記者コラム「見た 聞いた 思った」

2006年10月10日

伊志嶺監督の不安と期待:浜崎孝宏

 高校生ドラフトで、ロッテから1巡目指名を受けた八重山商工の150キロ右腕、大嶺祐太投手(3年)の取材に携わった。同僚からは現場の生の実情を聞かれ、結論は避けたが、知ってほしいこともあった。

 大嶺の「育ての親」といわれる伊志嶺吉盛監督(52)の思いだ。ドラフト当日、同監督は予想外のロッテからの指名に表情を硬くしたが、ロッテが好き嫌いの問題ではない。精神面でもろさを見せる大嶺が高校卒業後、競争社会に飛び込んで失敗する姿を想像したくなかった。ソフトバンクに思いがあったのは、高校1年からホークスの担当スカウトが目を付け、大嶺のそんな弱さを十分知っているからだった。育成面で預けても大丈夫だと思っていた。監督の本意は、社会人野球であいさつなど礼儀作法、お金の使い方などをもう少し勉強させたかった。

 2人の付き合いは11年にも及ぶ。小学2年の大嶺少年が、公園で野球を楽しむ姿があった。当時、少年軟式野球「八島マリンズ」の指揮を執っていた同監督は、グラウンドの片隅を提供し、遊ばせた。大嶺が、家庭事情で3歳から祖父母に育てられたことも知った。伊志嶺監督は、どんな悩みでも1人で解決している大嶺少年の“親代わり”を買って出た。大嶺が小学3年のときだった。

 大嶺の祖父武弘さん(68)は当時の様子を涙ながらに話した。「監督さんが(大嶺)祐太をオレにくれ、と言った。本当の父親以上に一生懸命、祐太に野球を教えてくれた。死なない程度にビシビシ鍛えてやってくれ。(祐太を)やると言った。監督さんは神様以上の存在…」。早朝練習に“無断欠席”が続くと監督は、大嶺の枕元まで何度も起こしにきた。小学6年のとき脱線して、ゲームセンターに入り浸りの大嶺を祖父の前に連れ戻し、ビンタしたこともあった。

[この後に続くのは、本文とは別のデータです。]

(** * Raysect core: spectral functions, glass material and 3D kd-tree

    A shallow embedding of the spectral function classes
    ([SampledSF], [InterpolatedSF], [ConstantSF]), of the dielectric
    material [Glass] and of the kd-tree [KDTreeCore] / [KDTree].

    Numbers.  A C [double] is modelled by an exact rational ([Q]); rounding,
    infinities and NaN are outside the model.  [==] on [Q] stands for the
    [==] of the source.  A C [int] is modelled by [Z]; the sizes met here
    never come near the 32-bit limits.

    Memory.  [PyMem_Malloc] and [PyMem_Realloc] are taken to succeed; a field
    of a C struct that has not been written yet is [None]. *)

From Stdlib Require Import String.
From Stdlib Require Import ZArith QArith Bool List Lia Permutation Sorted.
From stdpp Require Import base option list relations.

Local Open Scope Z_scope.

(* ===================================================================== *)
(** * Comparisons on doubles *)
(* ===================================================================== *)

(** [a < b] on doubles, as a boolean. *)
Definition Qlt_bool (a b : Q) : bool := negb (Qle_bool b a).

Lemma Qlt_bool_iff (a b : Q) : Qlt_bool a b = true <-> (a < b)%Q.
Proof.
  unfold Qlt_bool. rewrite negb_true_iff, <- not_true_iff_false, Qle_bool_iff.
  split; [apply Qnot_le_lt | apply Qlt_not_le].
Qed.

Lemma Qlt_bool_false_iff (a b : Q) : Qlt_bool a b = false <-> (b <= a)%Q.
Proof.
  unfold Qlt_bool. rewrite negb_false_iff. apply Qle_bool_iff.
Qed.

Lemma Qeq_bool_sym (a b : Q) : Qeq_bool a b = Qeq_bool b a.
Proof.
  destruct (Qeq_bool b a) eqn:E.
  - apply Qeq_bool_iff. symmetry. now apply Qeq_bool_iff.
  - apply not_true_iff_false. intros H. apply Qeq_bool_iff in H.
    apply Qeq_bool_neq in E. apply E. now symmetry.
Qed.

(* ===================================================================== *)
(** * kd-tree: candidate edges *)
(* ===================================================================== *)

(** The C struct [edge] of the kd-tree builder. *)
Record edge : Type := mk_edge { is_upper_edge : bool; value : Q }.

(** [_edge_compare(p1, p2)]: the comparison function handed to [qsort]. *)
Definition _edge_compare (e1 e2 : edge) : Z :=
  if Qeq_bool (value e1) (value e2) then
    if is_upper_edge e2 then -1 else 1
  else if Qlt_bool (value e1) (value e2) then -1
  else 1.

(** [qsort(base, n, size, compar)] of the C library.  C fixes no algorithm;
    the model is a straight insertion sort that asks the comparison function
    where the next element goes: it is placed in front of the first element
    [y] with [compar x y < 0]. *)
Fixpoint qsort_insert {A : Type} (compar : A -> A -> Z) (x : A) (l : list A) : list A :=
  match l with
  | [] => [x]
  | y :: l' => if compar x y <? 0 then x :: y :: l' else y :: qsort_insert compar x l'
  end.

Fixpoint qsort {A : Type} (compar : A -> A -> Z) (l : list A) : list A :=
  match l with
  | [] => []
  | x :: l' => qsort_insert compar x (qsort compar l')
  end.
(** Fuel only bounds the depth of the calls: a value read with some fuel
    is read shorter than the text and is read again with any fuel of at
    least twice the number of characters it took. *)
Definition adequate {A : Type} (parser : nat -> string -> option (A * string))
    (fuel : nat) : Prop :=
  forall (s : string) (a : A) (r : string),
    parser fuel s = Some (a, r) ->
    (String.length r < String.length s)%nat
    /\ forall k : nat,
         (2 * (String.length s - String.length r) <= k)%nat ->
         parser k s = Some (a, r).

End Json.

(* ===================================================================== *)
(** ** services/geminiService.ts: the analysis client *)
(* ===================================================================== *)

Module GeminiService.
Import Types.
Local Open Scope Z_scope.

Record InlineData := mkInlineData {
  data : option string;
  mimeType : string
}.

Inductive Part :=
| TextPart (text : string)
| InlineDataPart (inlineData : InlineData).

(** [s.split(',')]: the pieces of [s] between its commas. *)
Fixpoint split_comma (s : string) : list string :=
  match s with
  | EmptyString => [""]
  | String c rest =>
      if Ascii.eqb c "," then "" :: split_comma rest
      else
        match split_comma rest with
        | piece :: pieces => String c piece :: pieces
        | [] => [String c ""]
        end
  end.

(** The promise of [fileToGenerativePart]: [reader.onload] resolves it
    with the second piece of the data URL, [reader.onerror] rejects it. *)
Definition fileToGenerativePart
    (readAsDataURL : File -> Js.Settled string) (imageFile : ImageFile)
  : Js.Settled Part :=
  match readAsDataURL (file imageFile) with
  | Js.Fulfilled result =>
      let base64Data := nth_error (split_comma result) 1 in
      Js.Fulfilled
        (InlineDataPart
           {| data := base64Data; mimeType := type (file imageFile) |})
  | Js.Rejected error => Js.Rejected error
  end.

(** The response schema, without the [description] texts. *)
Inductive Schema :=
| STRING
| INTEGER
| NUMBER
| ARRAY (items : Schema)
| OBJECT (properties : list (string * Schema)) (required : list string).

Definition analysisSchema : Schema :=
  OBJECT
    [ ("error", STRING);
      ("errorMessage", STRING);
      ("overallScore", INTEGER);
      ("feedback", STRING);
      ("featureScores",
        ARRAY (OBJECT [("feature", STRING); ("score", INTEGER)]
                      ["feature"; "score"]));
      ("detailedScores",
        ARRAY (OBJECT [("ratioName", STRING); ("value", STRING);
                       ("deviation", INTEGER)]
                      ["ratioName"; "value"; "deviation"]));
      ("overlayLines",
        ARRAY (OBJECT [("x1", NUMBER); ("y1", NUMBER); ("x2", NUMBER);
                       ("y2", NUMBER); ("label", STRING)]
                      ["x1"; "y1"; "x2"; "y2"])) ]
    ["overallScore"; "feedback"; "featureScores"; "detailedScores";
     "overlayLines"].
(** After the substitution no whitespace is left in front of a closing
    parenthesis, and a text that ended in one still does. *)
Lemma sub_space_paren_spec s :
  ∀ k,
    let out := sub_from space_paren_pattern ")" k s in
    space_before_paren out = false ∧
    (starts_with_class (Py.is_char ")") out = true →
     starts_with_class (Py.is_char ")") (drop k s) = true ∨
     is_Some (match_at space_paren_pattern (drop k s))) ∧
    (ends_with_class (Py.is_char ")") (drop k s) = true →
     ends_with_class (Py.is_char ")") out = true).
Proof.
  induction s as [|c s' IH]; intros k out; subst out.
  - destruct k; simpl; by repeat split.
  - destruct k as [|k]; [|apply (IH k)].
    change (drop 0 (String c s')) with (String c s').
    simpl sub_from.
    destruct (match_at space_paren_pattern (String c s'))
      as [[rest g]|] eqn:Hm.
    + destruct (space_paren_Some_inv _ _ _ Hm) as (ws & Hs & Hne & Hws).
      destruct ws as [|w ws]; [done|].
      rewrite sapp_cons in Hs. injection Hs as -> ->.
      replace (S (String.length (ws ++ ")" ++ rest)) - String.length rest)
        with (S (String.length (ws ++ ")")))
        by (rewrite !slength_app; simpl; lia).
      destruct (IH (String.length (ws ++ ")"))) as (Hno & _ & Hend).
      assert (drop (String.length (ws ++ ")")) (ws ++ ")" ++ rest) = rest)
        as Hdrop by (rewrite <-sapp_assoc; apply drop_app).
      rewrite Hdrop in Hend.
      set (out := sub_from space_paren_pattern ")"
                    (String.length (ws ++ ")")) (ws ++ ")" ++ rest)) in *.
      change (")" ++ out) with (String ")"%char out).
      repeat split.
      * simpl. by rewrite Hno.
      * intros _. right. eauto.
      * intros He. rewrite ends_with_class_cons.
        destruct rest as [|y rest].
        -- subst out. by rewrite sub_from_nothing_left.
        -- assert (ends_with_class (Py.is_char ")") out = true) as Ho.
           { apply Hend.
             rewrite <-(ends_with_class_app _ (String w ws ++ ")")) by done.
             by rewrite sapp_assoc. }
           rewrite Ho. by destruct out.
    + destruct (IH 0) as (Hno & Hstart & Hend).
      change (drop 0 s') with s' in *.
      set (out := sub_from space_paren_pattern ")" 0 s') in *.
      repeat split.
      * simpl. rewrite Hno, orb_false_r.
        destruct (Py.isspace c) eqn:Hc; [|done].
        destruct (starts_with_class (Py.is_char ")") out) eqn:Ho; [|done].
        exfalso. destruct (Hstart eq_refl) as [Hs|[[rest g] Hs]].
        -- apply starts_with_char_inv in Hs as [t ->].
           destruct (space_paren_complete (String c "") t) as [m Hm'];
             [done|by simpl; rewrite Hc|].
           change (String c "" ++ ")" ++ t) with (String c (String ")" t))
             in Hm'. congruence.
        -- apply space_paren_Some_inv in Hs as (ws & -> & _ & Hws).
           destruct (space_paren_complete (String c ws) rest) as [m Hm'];
             [done|by simpl; rewrite Hc|].
           rewrite sapp_cons in Hm'. congruence.
      * simpl. intros H. by left.
      * rewrite !ends_with_class_cons. destruct s' as [|y s'']; [done|].
        intros He. specialize (Hend He). rewrite Hend.
        destruct out; [done|done].
Qed.
(* ===== verification/Utf8.v ===== *)
(** * UTF-8: characters of a string

    Rust strings are UTF-8; [char::is_control], [char::is_whitespace] and
    [str::trim] work on code points. This file decodes the bytes of a string into
    characters (RFC 3629, the table of well-formed sequences that
    [std::str::from_utf8] checks) and gives the standard library's character
    predicates. Every byte sequence decodes: a byte that starts no well-formed
    sequence is kept as an invalid character, so decoding is lossless. *)

From S2P Require Import Prelude.
From stdpp Require Import options.

(** A character: its code point ([None] for a byte outside any well-formed
    sequence) and the bytes it occupies. *)
Record uchar := UChar { code_point : option N; raw_bytes : bytes }.

Definition continuation (c : ascii) : bool := in_range 128 191 c.
Definition low6 (c : ascii) : N := N_of_ascii c mod 64.

(** Second-byte ranges of the three- and four-byte forms. *)
Definition second_of_3 (a b : ascii) : bool :=
  match N_of_ascii a with
  | 224 => in_range 160 191 b
  | 237 => in_range 128 159 b
  | _ => continuation b
  end%N.
Definition second_of_4 (a b : ascii) : bool :=
  match N_of_ascii a with
  | 240 => in_range 144 191 b
  | 244 => in_range 128 143 b
  | _ => continuation b
  end%N.

Definition lead_1 (a : ascii) : bool := (N_of_ascii a <? 128)%N.
Definition lead_2 (a : ascii) : bool := in_range 194 223 a.
Definition lead_3 (a : ascii) : bool := in_range 224 239 a.
Definition lead_4 (a : ascii) : bool := in_range 240 244 a.

Fixpoint uchars (s : bytes) : list uchar :=
  match s with
  | [] => []
  | a :: s1 =>
      if lead_1 a then UChar (Some (N_of_ascii a)) [a] :: uchars s1 else
      let invalid := UChar None [a] :: uchars s1 in
      match s1 with
      | [] => invalid
      | b :: s2 =>
          if lead_2 a && continuation b then
            UChar (Some ((N_of_ascii a mod 32) * 64 + low6 b)%N) [a; b] :: uchars s2 else
          match s2 with
          | [] => invalid
          | c :: s3 =>
              if lead_3 a && second_of_3 a b && continuation c then
                UChar (Some ((N_of_ascii a mod 16) * 4096 + low6 b * 64 + low6 c)%N) [a; b; c]
                  :: uchars s3 else
              match s3 with
              | [] => invalid
              | d :: s4 =>
                  if lead_4 a && second_of_4 a b && continuation c && continuation d then
                    UChar (Some ((N_of_ascii a mod 8) * 262144 + low6 b * 4096
                                   + low6 c * 64 + low6 d)%N) [a; b; c; d] :: uchars s4
                  else invalid
              end
          end
      end
  end.

Definition valid_char (u : uchar) : bool := bool_decide (is_Some (code_point u)).
Definition utf8_valid (s : bytes) : bool := forallb valid_char (uchars s).

(** [std::str::from_utf8] *)
Definition from_utf8 (s : bytes) : option string :=
  if utf8_valid s then Some (of_bytes s) else None.

(** [str::chars] *)
Definition chars (s : string) : list uchar := uchars (to_bytes s).

(** [char::is_control] (category Cc) and [char::is_whitespace] (White_Space). *)
Definition cp_is_control (n : N) : bool := (n <? 32)%N || ((127 <=? n)%N && (n <=? 159)%N).
Definition cp_is_whitespace (n : N) : bool :=
  ((9 <=? n)%N && (n <=? 13)%N) || (n =? 32)%N || (n =? 133)%N || (n =? 160)%N
  || (n =? 5760)%N || ((8192 <=? n)%N && (n <=? 8202)%N) || (n =? 8232)%N || (n =? 8233)%N
  || (n =? 8239)%N || (n =? 8287)%N || (n =? 12288)%N.
Definition is_control (u : uchar) : bool := is_some_and cp_is_control (code_point u).
Definition is_whitespace (u : uchar) : bool := is_some_and cp_is_whitespace (code_point u).

Definition any_char (p : uchar -> bool) (s : string) : bool := existsb p (chars s).

Fixpoint drop_while {A} (p : A -> bool) (l : list A) : list A :=
  match l with
  | [] => []
  | a :: l' => if p a then drop_while p l' else l
  end.
(** [str::trim] *)
Definition trim (s : string) : string :=
  of_bytes (flat_map raw_bytes
    (reverse (drop_while is_whitespace (reverse (drop_while is_whitespace (chars s)))))).

(** ** Lemmas *)

(** [OsStr::to_string_lossy]: each maximal ill-formed part becomes U+FFFD. *)
Definition replacement : bytes := ["239"; "191"; "189"]%char.
Fixpoint lossy (s : bytes) : bytes :=
  match s with
  | [] => []
  | a :: s1 =>
      if lead_1 a then a :: lossy s1 else
      match s1 with
      | [] => replacement
      | b :: s2 =>
          if lead_2 a && continuation b then a :: b :: lossy s2
          else if lead_3 a && second_of_3 a b then
            match s2 with
            | [] => replacement
            | c :: s3 => if continuation c then a :: b :: c :: lossy s3 else replacement ++ lossy s2
            end
          else if lead_4 a && second_of_4 a b then
            match s2 with
            | [] => replacement
            | c :: s3 =>
                if continuation c then
                  match s3 with
                  | [] => replacement
                  | d :: s4 => if continuation d then a :: b :: c :: d :: lossy s4 else replacement ++ lossy s3
                  end
                else replacement ++ lossy s2
            end
          else replacement ++ lossy s1
      end
  end.
Definition to_string_lossy (text : string) : string := of_bytes (lossy (to_bytes text)).


(** One decoding step consumes a non-empty prefix; a valid character decodes the
    same way whatever follows it. *)
Lemma uchars_step a s1 :
  exists u s, raw_bytes u <> [] /\ a :: s1 = raw_bytes u ++ s /\ uchars (a :: s1) = u :: uchars s
    /\ (valid_char u = true -> forall t, uchars (raw_bytes u ++ t) = u :: uchars t).
Proof.
  set (inv := fun s1 => UChar None [a] :: uchars s1).
  assert (Hinv : uchars (a :: s1) = inv s1 ->
    exists u s, raw_bytes u <> [] /\ a :: s1 = raw_bytes u ++ s /\ uchars (a :: s1) = u :: uchars s
      /\ (valid_char u = true -> forall t, uchars (raw_bytes u ++ t) = u :: uchars t)).
  { intros H. exists (UChar None [a]), s1. by repeat split. }
  destruct (lead_1 a) eqn:E1.
  { exists (UChar (Some (N_of_ascii a)) [a]), s1. simpl. rewrite E1. by repeat split. }
  destruct s1 as [|b s2]; [apply Hinv; simpl; by rewrite E1|].
  destruct (lead_2 a && continuation b) eqn:E2.
  { eexists (UChar (Some _) [a; b]), s2. simpl. rewrite E1, E2. by repeat split. }
  destruct s2 as [|c s3]; [apply Hinv; simpl; by rewrite E1, E2|].
  destruct (lead_3 a && second_of_3 a b && continuation c) eqn:E3.
  { eexists (UChar (Some _) [a; b; c]), s3. simpl. rewrite E1, E2, E3. by repeat split. }
  destruct s3 as [|d s4]; [apply Hinv; simpl; by rewrite E1, E2, E3|].
  destruct (lead_4 a && second_of_4 a b && continuation c && continuation d) eqn:E4.
  { eexists (UChar (Some _) [a; b; c; d]), s4. simpl. rewrite E1, E2, E3, E4. by repeat split. }
  apply Hinv. cbn [uchars]. by rewrite E1, E2, E3, E4.
Qed.

(** Induction over the characters of a byte sequence rather than its bytes. *)
Lemma uchars_ind (P : bytes -> Prop) :
  P [] ->
  (forall u s, raw_bytes u <> [] -> uchars (raw_bytes u ++ s) = u :: uchars s ->
     (valid_char u = true -> forall t, uchars (raw_bytes u ++ t) = u :: uchars t) ->
     P s -> P (raw_bytes u ++ s)) ->
  forall s, P s.
Proof.
  intros Hnil Hcons s.
  induction s as [s IH] using (induction_ltof1 _ length); unfold ltof in IH.
  destruct s as [|a s1]; [done|].
  destruct (uchars_step a s1) as (u & s & Hne & Heq & Hu & Hv).
  rewrite Heq in Hu |- *. apply Hcons; [done..|]. apply IH.
  rewrite Heq, length_app. destruct (raw_bytes u); [done|simpl; lia].
Qed.

(** Decoding loses no byte. *)
Lemma uchars_lossless s : flat_map raw_bytes (uchars s) = s.
Proof.
  induction s as [|u s _ Hu _ IH] using uchars_ind; [done|].
  rewrite Hu. simpl. by rewrite IH.
Qed.

Lemma uchars_app s t : utf8_valid s = true -> uchars (s ++ t) = uchars s ++ uchars t.
Proof.
  unfold utf8_valid. revert t.
  induction s as [|u s _ Hu Hv IH] using uchars_ind; intros t; [done|].
  rewrite Hu. simpl. intros [Hval Hs]%andb_prop.
  rewrite <- app_assoc, Hv by done. by rewrite IH.
Qed.

Lemma utf8_valid_app s t : utf8_valid s = true -> utf8_valid t = true -> utf8_valid (s ++ t) = true.
Proof.
  intros Hs Ht. unfold utf8_valid. rewrite uchars_app by done.
  rewrite forallb_app. by apply andb_true_intro.
Qed.

Lemma uchars_ascii s :
  forallb lead_1 s = true -> uchars s = (fun a => UChar (Some (N_of_ascii a)) [a]) <$> s.
Proof.
  induction s as [|a s IH]; [done|]. simpl. intros [Ha Hs]%andb_prop.
  rewrite Ha. by rewrite IH.
Qed.

Lemma utf8_valid_ascii s : forallb lead_1 s = true -> utf8_valid s = true.
Proof.
  intros H. unfold utf8_valid. rewrite uchars_ascii by done.
  clear H. induction s as [|a s IH]; [done|apply IH].
Qed.

Lemma from_utf8_of_bytes s : utf8_valid s = true -> from_utf8 s = Some (of_bytes s).
Proof. intros H. unfold from_utf8. by rewrite H. Qed.

(** ** ASCII bytes *)

Lemma in_range_spec lo hi c : in_range lo hi c = true <-> (lo <= N_of_ascii c <= hi)%N.
Proof. unfold in_range. rewrite andb_true_iff, !N.leb_le. done. Qed.
Lemma in_range_high lo hi c : (128 <= lo)%N -> in_range lo hi c = true -> lead_1 c = false.
Proof. intros Hlo H%in_range_spec. apply N.ltb_ge. lia. Qed.
Lemma second_of_3_high a b : second_of_3 a b = true -> lead_1 b = false.
Proof. unfold second_of_3. repeat case_match; apply in_range_high; lia. Qed.
Lemma second_of_4_high a b : second_of_4 a b = true -> lead_1 b = false.
Proof. unfold second_of_4. repeat case_match; apply in_range_high; lia. Qed.
Lemma continuation_high c : continuation c = true -> lead_1 c = false.
Proof. apply in_range_high. lia. Qed.

(** The first character is an ASCII byte or made of bytes from 128. *)
Lemma uchars_step_ascii a s1 :
  exists u s, uchars (a :: s1) = u :: uchars s /\ a :: s1 = raw_bytes u ++ s /\ raw_bytes u <> []
    /\ (u = UChar (Some (N_of_ascii a)) [a] \/ forallb (fun b => negb (lead_1 b)) (raw_bytes u) = true).
Proof.
  destruct (lead_1 a) eqn:E1.
  { exists (UChar (Some (N_of_ascii a)) [a]), s1. simpl. rewrite E1. repeat split; try done. by left. }
  assert (Hinv : uchars (a :: s1) = UChar None [a] :: uchars s1 ->
    exists u s, uchars (a :: s1) = u :: uchars s /\ a :: s1 = raw_bytes u ++ s /\ raw_bytes u <> []
    /\ (u = UChar (Some (N_of_ascii a)) [a] \/ forallb (fun b => negb (lead_1 b)) (raw_bytes u) = true)).
  { intros H. exists (UChar None [a]), s1. repeat split; try done. right. cbn. by rewrite E1. }
  destruct s1 as [|b s2]; [apply Hinv; simpl; by rewrite E1|].
  destruct (lead_2 a && continuation b) eqn:E2.
  { eexists (UChar (Some _) [a; b]), s2. simpl. rewrite E1, E2. repeat split; try done. right.
    apply andb_prop in E2 as [_ Hb%continuation_high]. by rewrite Hb. }
  destruct s2 as [|c s3]; [apply Hinv; simpl; by rewrite E1, E2|].
  destruct (lead_3 a && second_of_3 a b && continuation c) eqn:E3.
  { eexists (UChar (Some _) [a; b; c]), s3. simpl. rewrite E1, E2, E3. repeat split; try done. right.
    apply andb_prop in E3 as [[_ Hb%second_of_3_high]%andb_prop Hc%continuation_high]. by rewrite Hb, Hc. }
  destruct s3 as [|d s4]; [apply Hinv; simpl; by rewrite E1, E2, E3|].
  destruct (lead_4 a && second_of_4 a b && continuation c && continuation d) eqn:E4.
  { eexists (UChar (Some _) [a; b; c; d]), s4. simpl. rewrite E1, E2, E3, E4. repeat split; try done. right.
    apply andb_prop in E4 as [[[_ Hb%second_of_4_high]%andb_prop Hc%continuation_high]%andb_prop Hd%continuation_high].
    by rewrite Hb, Hc, Hd. }
  apply Hinv. cbn [uchars]. by rewrite E1, E2, E3, E4.
Qed.

(** A byte below 128 is always a character of its own. *)
Lemma uchars_ascii_byte a s :
  lead_1 a = true -> In a s -> In (UChar (Some (N_of_ascii a)) [a]) (uchars s).
Proof.
  intros Ha. induction s as [s IH] using (induction_ltof1 _ length); unfold ltof in IH.
  destruct s as [|x s1]; [done|]. destruct (uchars_step_ascii x s1) as (u & s & Hu & Hs & Hne & Hraw).
  rewrite Hu. rewrite Hs at 1. intros [Hin|Hin]%in_app_or.
  - destruct Hraw as [->|Hraw]; [left; by destruct Hin as [->|[]]|].
    rewrite forallb_forall in Hraw. apply Hraw in Hin. by rewrite Ha in Hin.
  - right. apply IH; [|done]. rewrite Hs, length_app. destruct (raw_bytes u); [done|cbn; lia].
Qed.
Lemma any_char_ascii (p : uchar -> bool) a s :
  lead_1 a = true -> p (UChar (Some (N_of_ascii a)) [a]) = true ->
  any_char p s = false -> str_forallb (fun c => negb (Ascii.eqb c a)) s = true.
Proof.
  intros Ha Hp Hs. destruct (str_forallb _ s) eqn:E; [done|]. exfalso.
  assert (Hin : In a (to_bytes s)).
  { clear -E. unfold to_bytes. induction s as [|c s IH]; [done|]. cbn in *.
    destruct (Ascii.eqb_spec c a); [by left|right; auto]. }
  apply (uchars_ascii_byte a) in Hin; [|done]. unfold any_char, chars in Hs.
  assert (existsb p (uchars (to_bytes s)) = true) as Ht; [apply existsb_exists; eauto|congruence].
Qed.

Lemma utf8_valid_app_ascii a c : lead_1 c = true -> utf8_valid (a ++ [c]) = true -> utf8_valid a = true.
Proof.
  intros Hc. induction a as [a IH] using (induction_ltof1 _ length); unfold ltof in IH.
  destruct a as [|x a1]; [done|]. cbn [app]. intros Hv.
  destruct (uchars_step x (a1 ++ [c])) as (u & s & Hne & Hs & Hu & Hval).
  destruct (uchars_step_ascii x (a1 ++ [c])) as (u' & s' & Hu' & Hs' & _ & Hraw).
  assert (u' = u) as -> by congruence. unfold utf8_valid in Hv. rewrite Hu in Hv. cbn in Hv. apply andb_prop in Hv as [Hvu Hvs].
  assert (Hpre : exists a', x :: a1 = raw_bytes u ++ a' /\ s = a' ++ [c]).
  { clear -Hs Hraw Hc Hne. destruct Hraw as [->|Hraw].
    { injection Hs as <-. by exists a1. }
    destruct s as [|y s _] using rev_ind.
    - exfalso. rewrite app_nil_r in Hs. rewrite forallb_forall in Hraw.
      assert (Hin : In c (raw_bytes u)) by (rewrite <- Hs; right; apply in_or_app; by right; left).
      apply Hraw in Hin. by rewrite Hc in Hin.
    - rewrite app_assoc, app_comm_cons in Hs. apply app_inj_tail in Hs as [-> ->]. by exists s. }
  destruct Hpre as (a' & Ha & ->). unfold utf8_valid. rewrite Ha, Hval by done. cbn. rewrite Hvu. cbn.
  apply IH; [|done]. rewrite Ha, length_app. destruct (raw_bytes u); [done|cbn; lia].
Qed.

 大嶺と出会った同年。伊志嶺監督は、母親を病気で亡くし、事故で長男球太さん(享年20)を失った。多くは語らなかったが「大嶺には特別な思い入れがある」と言った。悲しみのどん底だった監督は、家庭環境の複雑な大嶺に何か通じるものを感じたのだろう。「野球を辞める」。大嶺が弱音を吐いたことは数え切れない。その度に説得し、道を正してきた。「好きにしろ、と思ったことは何度もある。でも、じいさんに祐太は絶対、上(プロ)に行かせるからと約束したから」。監督は大嶺を辛抱強く育てた理由をそう話す。

 先日、ロッテの指名あいさつがあったが、スケジュールの都合がつかず、監督は残念ながら欠席。ロッテ側も伊志嶺監督同様、大嶺を大事に育てたいし、人情味あふれる瀬戸山球団代表や永野スカウトもいる。ファンや、球界発展のために逸材をプロで早く活躍させたいと思っているはずだが、2人の関係を知る人は、“息子”の晴れ舞台に立ち会えなかった監督の胸中を察したことだろう。

 ネットで事実無根の「伊志嶺バッシング」をみると取材した者にとっては心が痛い。何よりも大嶺がプロのマウンドに立つ姿を心待ちにしているのは、伊志嶺監督にほかならない。大嶺にプロへのあこがれがあるのは間違いないが、今まで苦労を掛けてきた“恩師”の不安を取り除けるよう、じっくり話し合ってほしい。